At the crux of this whole matter is the word used in both statements: the word "should." Because behind that usage of the word is the implication that this is a "right." This is even being stated explicitly by "progressive" voices in this debate. But from the beginning of this country to this present day, rights, as expressed in our founding documents are all "negative" rights, that is they are proscriptive of what the government is allowed to do. "Congress shall make no law..., the right of the people to keep and bear Arms, shall not be infringed...nor be deprived of life, liberty, or property, without due process of law..."
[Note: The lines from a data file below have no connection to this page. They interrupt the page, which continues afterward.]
(* ===== verification/JsonProofs.v ===== *)
(** The JSON parser and serialiser: the parser returns on every input, and reads back
    what the serialiser writes. *)
From Stdlib Require Import ZArith Lia Bool Sorting.Sorted.
From stdpp Require Import base list gmap strings.
From S2P Require Import Prelude Utf8 Scan Json.

(** * The parser returns *)
Lemma hex4_shrinks p : shrinks (length (p_rest p)) (hex4 p).
Proof.
  unfold hex4. destruct (Nat.ltb_spec (length (p_rest p)) 4); [done|].
  apply shrinks_ok_or; [done|intros s]. apply shrinks_ok_or; [done|intros c].
  cbn -[advance]. rewrite advance_length. lia.
Qed.

Lemma unicode_escape_shrinks p : shrinks (length (p_rest p)) (unicode_escape p).
Proof.
  unfold unicode_escape. eapply shrinks_bind; [apply hex4_shrinks|]. intros code p1 H1.
  destruct (between _ _ code).
  - case_bool_decide; [|done]. eapply shrinks_bind; [apply hex4_shrinks|]. intros low p2 H2.
    rewrite advance_length in H2. destruct (negb _); [done|].
    apply shrinks_ok_or; [done|]. cbn. lia.
  - apply shrinks_ok_or; [done|]. cbn. lia.
Qed.

Lemma escape_shrinks p : shrinks (length (p_rest p)) (escape p).
Proof.
  unfold escape. destruct (peek p) as [e|] eqn:Hp; [|done]. apply peek_Some in Hp.
  pose proof (advance_length 1 p) as Ha. set (q := advance 1 p) in *. clearbody q.
  assert (forall l : list Z, shrinks (length (p_rest p)) (Ok (l, q))) as Hq by (intros; cbn; lia).
  destruct ((e =? 0x22) || _ || _); [apply Hq|]. repeat (destruct (e =? _); [try apply Hq|]); [|done].
  eapply shrinks_bind; [apply unicode_escape_shrinks|]. cbn. lia.
Qed.

Lemma string_loop_shrinks fuel bytes p :
  (length (p_rest p) < fuel)%nat -> shrinks (length (p_rest p)) (string_loop fuel bytes p).
Proof.
  revert bytes p. induction fuel as [|fuel IH]; intros bytes p Hf; [lia|].
  cbn -[advance]. destruct (peek p) as [c|] eqn:Hp; [|done]. apply peek_Some in Hp.
  pose proof (advance_length 1 p) as Ha. set (q := advance 1 p) in *. clearbody q.
  destruct (c =? 0x22). { apply shrinks_ok_or; [done|]. cbn. lia. }
  destruct (c =? 0x5C).
  - eapply shrinks_bind; [apply escape_shrinks|]. intros e p1 H1.
    eapply shrinks_weaken; [|apply IH]; lia.
  - eapply shrinks_weaken; [|apply IH]; lia.
Qed.

Lemma parse_string_shrinks p : peek p = Some 0x22 -> shrinks (length (p_rest p)) (parse_string p).
Proof.
  intros Hp. unfold parse_string. rewrite bool_decide_true by done. apply peek_Some in Hp.
  pose proof (advance_length 1 p). eapply shrinks_weaken; [|apply string_loop_shrinks]; lia.
Qed.
Lemma api_loops_shrink fuel :
  (forall p, (2 * length (p_rest p) + 1 <= fuel)%nat -> shrinks (length (p_rest p)) (value (F:=F) fuel p)) /\
  (forall out p, (2 * length (p_rest p) + 2 <= fuel)%nat ->
     shrinks (length (p_rest p)) (array_loop (F:=F) fuel out p)) /\
  (forall out p, (2 * length (p_rest p) + 2 <= fuel)%nat ->
     shrinks (length (p_rest p)) (object_loop (F:=F) fuel out p)).
Proof.
  induction fuel as [|fuel (IHv & IHa & IHo)]; [split_and!; intros; lia|]. split_and!.
  - intros p Hf. cbn -[bump ws]. destruct (peek p) as [c|] eqn:Hp; [|done].
    pose proof (bump_peek _ _ Hp) as Hb. pose proof (ws_length (snd (bump p))) as Hw.
    set (q := ws (snd (bump p))) in *. clearbody q. pose proof (snd_bump_length q) as Hq.
    destruct (c =? 0x7B); [|destruct (c =? 0x5B); [|destruct (Z.eqb_spec c 0x22) as [->|_]]].
    + case_bool_decide; [cbn -[bump]; lia|]. eapply shrinks_bind; [apply IHo; lia|]. cbn. lia.
    + case_bool_decide; [cbn -[bump]; lia|]. eapply shrinks_bind; [apply IHa; lia|]. cbn. lia.
    + eapply shrinks_bind; [by apply api_parse_string_shrinks|]. cbn. lia.
    + assert (peek p <> None) as Hn by congruence.
      repeat (match goal with |- context [if _ =? ?k then lit _ _ _ else _] => destruct (c =? k) end;
        [by apply api_lit_shrinks|]).
      destruct ((c =? 0x2D) || is_ascii_digit c) eqn:Hc; [|done]. by eapply api_number_shrinks.
  - intros out p Hf. cbn -[bump ws]. pose proof (ws_length p).
    eapply shrinks_bind; [apply IHv; lia|]. intros v p1 H1. pose proof (ws_length p1).
    apply after_bump; [lia| |done]. intros p2 H2. eapply shrinks_weaken; [|apply IHa]; lia.
  - intros out p Hf. cbn -[bump ws]. pose proof (ws_length p).
    case_bool_decide as Hk; cbn [negb]; [|done].
    eapply shrinks_bind; [by apply api_parse_string_shrinks|]. intros key p1 H1. pose proof (ws_length p1).
    destruct (bump (ws p1)) as [b p2] eqn:Hb. apply bump_length in Hb as [Hb _].
    case_bool_decide; cbn [negb]; [|done]. pose proof (ws_length p2).
    eapply shrinks_bind; [apply IHv; lia|]. intros v p3 Hv. pose proof (ws_length p3).
    apply after_bump; [lia| |done]. intros p4 Hl. eapply shrinks_weaken; [|apply IHo]; lia.
Qed.

(** Enough fuel, no panic: [parse] returns a value or one of the source's errors. *)
Lemma api_parse_returns text : match parse (F:=F) text with Ok _ => True | Err e => e <> OutOfFuel | Panic => False end.
Proof.
  unfold parse. set (p := {| p_pos := 0; p_rest := utf8 text |}).
  assert (shrinks (length (utf8 text) + 1) (value (F:=F) (2 * length (utf8 text) + 1) (ws p))) as H.
  { pose proof (ws_length p) as Hl. change (p_rest p) with (utf8 text) in Hl.
    eapply shrinks_weaken; [|apply api_loops_shrink]; lia. }
  destruct (value _ (ws p)) as [[v q]| |]; cbn in *; [|done|done]. by destruct (negb _).
Qed.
But a move is being made in the debate over government-run health care to open the door to a completely different concept of "positive" rights, an idea espoused by the left for some time. So there is talk of food being a right, water being a right, a job being a right--and of course, health care being a right. President Obama, for instance, back in 2001 when he was still an Illinois state senator, said in a Chicago public radio interview that the civil rights movement was victorious in some regards, but failed to create a "redistributive change" in its appeals to the Supreme Court led by Chief Justice Earl Warren, and went on to suggest that the Legislature is the place for such change to occur. (You can hear the audio of the interview here.) One of my favorite writers, Theodore Dalrymple, has made the argument against this lunacy in an article which you can read in its entirety here, but the essentials of the argument are this: "If there is a right to health care, someone has the duty to provide it. Inevitably, that “someone” is the government. Concrete benefits in pursuance of abstract rights, however, can be provided by the government only by constant coercion."

We already have many government-supplied safety nets and assistance programs, but let's be clear: we have always done these things--for better or worse, (and I would argue that many are for the worse)--because our legislators were persuaded that they were "good" things to do, never because it was a "right" of the citizen that government was obligated to provide. The founders of our country were wise to codify our rights as limitations on government's power to infringe the liberty of the citizen. If we ever do open this Pandora's box of "positive" rights, which then become perpetual governmental obligations to provide, we will find that these new "positive" rights will be at war with our traditional "negative" rights.